§ PROBLEM TO WORK ON:
Which lines below hold the word "From"? Report each one.

• • • • • • •

(* ===== verification/PosixRename.v ===== *)
(** * [rename] and [chmod]

    The two calls that writing a file in one step needs beside those of
    [Posix]: the file is written under another name, given its mode and
    moved to its place.  [DefaultFilesystem.cpp] has neither call; this
    file translates no line of the repository.

    What the model assumes, beside the assumptions of [Posix]:

    - [rename] moves an entry that is no directory; an entry at the new
      name, unless it is a directory, is replaced in the same step, so
      that the new name never names nothing; renaming an entry to itself
      does nothing; a directory is refused ([EINVAL]);
    - [rename] needs write permission on the directories of both names;
    - [chmod] sets the three bits of the caller on a file or directory
      that it names, following links; the caller owns every entry. *)

From Stdlib Require Import ZArith Lia.
From stdpp Require Import gmap strings list.
From S2P Require Import Prelude Posix.

(** ** The calls *)

Definition sys_rename (w : world) (old new : string) : result world :=
  '(po, n) ← lookup_node w old false;
  pn ← namei w new false;
  if decide (po = pn) then Ok w
  else
    match n with
    | Dir _ => Err EINVAL
    | _ =>
      _ ← can_create w po;
      match nodes w !! pn with
      | Some (Dir _) => Err EISDIR
      | _ =>
        _ ← can_create w pn;
        Ok (World (<[pn := n]> (delete po (nodes w))) (cwd w)
                  (space w + size_at (nodes w) pn))
      end
    end.

Definition with_perm (n : node) (pm : perm) : node :=
  match n with
  | File d _ => File d pm
  | Dir _ => Dir pm
  | Symlink t => Symlink t
  end.

Definition sys_chmod (w : world) (s : string) (pm : perm) : result world :=
  '(p, n) ← lookup_node w s true;
  match n with
  | Symlink _ => Err ELOOP
  | _ => Ok (with_nodes w (<[p := with_perm n pm]> (nodes w)))
  end.

(** * Lemmas *)

Section replace.
Implicit Types (w : world) (s : string) (p q : list string) (n : node).

(** Putting a node of the same type where a node is keeps the tree well
    formed. *)
Lemma fs_wf_same_type w p n0 n sp :
  fs_wf w → nodes w !! p = Some n0 → node_type n = node_type n0 →
  fs_wf (World (<[p := n]> (nodes w)) (cwd w) sp).
Proof.
  intros [Hr Hp Hn Hc] H0 Hty.
  assert (∀ q, is_dir (<[p := n]> (nodes w)) q = is_dir (nodes w) q) as Hd.
  { intros q. unfold is_dir. destruct (decide (p = q)) as [<-|];
      [rewrite lookup_insert_eq, H0; by destruct n, n0|by rewrite lookup_insert_ne]. }
  assert (∀ q, is_Some (<[p := n]> (nodes w) !! q) → is_Some (nodes w !! q)) as Hs.
  { intros q. destruct (decide (p = q)) as [<-|]; [by rewrite H0|by rewrite lookup_insert_ne]. }
  split; cbn; [by rewrite Hd| | |done].
  - intros q c ?%Hs. rewrite Hd. eauto.
  - intros q c ?%Hs. eauto.
Qed.

(** Putting a node that is no directory where no directory is keeps the
    tree well formed, when the place is taken or can be. *)
Lemma fs_wf_insert_nondir w p n sp :
  fs_wf w → is_dir (nodes w) p = false → node_type n ≠ S_IFDIR →
  can_create w p = Ok () → Forall valid_name p →
  fs_wf (World (<[p := n]> (nodes w)) (cwd w) sp).
Proof.
  intros Hwf Hd Hn Hc Hv. destruct Hwf as [Hr Hp Hnm Hcw].
  apply can_create_Ok in Hc as [Hne Hpar].
  assert (∀ q, is_dir (<[p := n]> (nodes w)) q = is_dir (nodes w) q) as Hdq.
  { intros q. unfold is_dir in *. destruct (decide (p = q)) as [<-|];
      [rewrite lookup_insert_eq, Hd; by destruct n|by rewrite lookup_insert_ne]. }
  split; cbn; [by rewrite Hdq| | |done].
  - intros q c. rewrite Hdq. destruct (decide (p = q ++ [c])) as [->|].
    + intros _. by rewrite parent_snoc in Hpar.
    + rewrite lookup_insert_ne by done. apply Hp.
  - intros q c. destruct (decide (p = q ++ [c])) as [->|].
    + intros _. apply Forall_app in Hv as [_ Hv]. by inversion Hv.
    + rewrite lookup_insert_ne by done. apply Hnm.
Qed.

End replace.

Section calls.
Implicit Types (w : world) (s old new : string) (p q po pn : list string) (n : node).

(** What [rename] does when it succeeds. *)
Lemma sys_rename_Ok w old new w' :
  sys_rename w old new = Ok w' ↔
  ∃ po pn n, lookup_node w old false = Ok (po, n) ∧ namei w new false = Ok pn ∧
    ((po = pn ∧ w' = w) ∨
     (po ≠ pn ∧ node_type n ≠ S_IFDIR ∧ is_dir (nodes w) pn = false
      ∧ can_create w po = Ok () ∧ can_create w pn = Ok ()
      ∧ w' = World (<[pn := n]> (delete po (nodes w))) (cwd w)
                   (space w + size_at (nodes w) pn))).
Proof.
  unfold sys_rename. split.
  - intros ([po n] & Hl & (pn & Hn & H)%result_bind_Ok)%result_bind_Ok.
    exists po, pn, n. split_and!; [done..|]. case_decide; [left; by simplify_eq|right].
    destruct n; try done; apply result_bind_Ok in H as ([] & Hc & H);
      unfold is_dir; destruct (nodes w !! pn) as [[]|] eqn:E; try done;
      apply result_bind_Ok in H as ([] & Hc' & [= <-]); by rewrite ?E.
  - intros (po & pn & n & -> & Hn & H). cbn. rewrite Hn. cbn.
    destruct H as [[-> ->]|(Hne & Hty & Hd & Hc & Hc' & ->)]; [by rewrite decide_True|].
    rewrite decide_False by done. unfold is_dir in Hd.
    destruct n; try done; rewrite Hc; cbn;
      destruct (nodes w !! pn) as [[]|]; try done; by rewrite Hc'.
Qed.

(** [rename] keeps the tree well formed. *)
Lemma sys_rename_wf w old new w' : fs_wf w → sys_rename w old new = Ok w' → fs_wf w'.
Proof.
  intros Hwf (po & pn & n & [Hpo Hn]%lookup_node_Ok & Hpn & H)%sys_rename_Ok.
  destruct H as [[_ ->]|(Hne & Hty & Hd & Hc & Hc' & ->)]; [done|].
  pose proof (fs_wf_delete w po n (space w) Hwf Hn Hty) as Hwf1.
  assert (is_dir (nodes w) po = false) as Hdo by (unfold is_dir; rewrite Hn; by destruct n).
  set (w1 := World (delete po (nodes w)) (cwd w) (space w)) in *.
  change (fs_wf (World (<[pn := n]> (nodes w1)) (cwd w1) (space w + size_at (nodes w) pn))).
  apply fs_wf_insert_nondir;
    [done|by cbn; rewrite is_dir_delete_nondir|done| |exact (namei_valid _ _ _ _ Hwf Hpn)].
  unfold can_create in *. cbn. destruct pn as [|c pn]; [done|].
  rewrite lookup_delete_ne; [done|]. intros E. rewrite <-E, Hn in Hc'. by destruct n.
Qed.

(** [chmod] of a regular file. *)
Lemma sys_chmod_file w s p d pm0 pm :
  lookup_node w s true = Ok (p, File d pm0) →
  sys_chmod w s pm = Ok (with_nodes w (<[p := File d pm]> (nodes w))).
Proof. unfold sys_chmod. by intros ->. Qed.

Lemma sys_chmod_wf w s pm w' : fs_wf w → sys_chmod w s pm = Ok w' → fs_wf w'.
Proof.
  unfold sys_chmod. intros Hwf ([p n] & [_ Hn]%lookup_node_Ok & H)%result_bind_Ok.
  destruct n; simplify_eq; by eapply fs_wf_same_type.
Qed.

End calls.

• • • • • • •

§ REPLY TO THE TASK:
From Stdlib Require Import ZArith Lia.
From stdpp Require Import gmap strings list.
From S2P Require Import Prelude Posix.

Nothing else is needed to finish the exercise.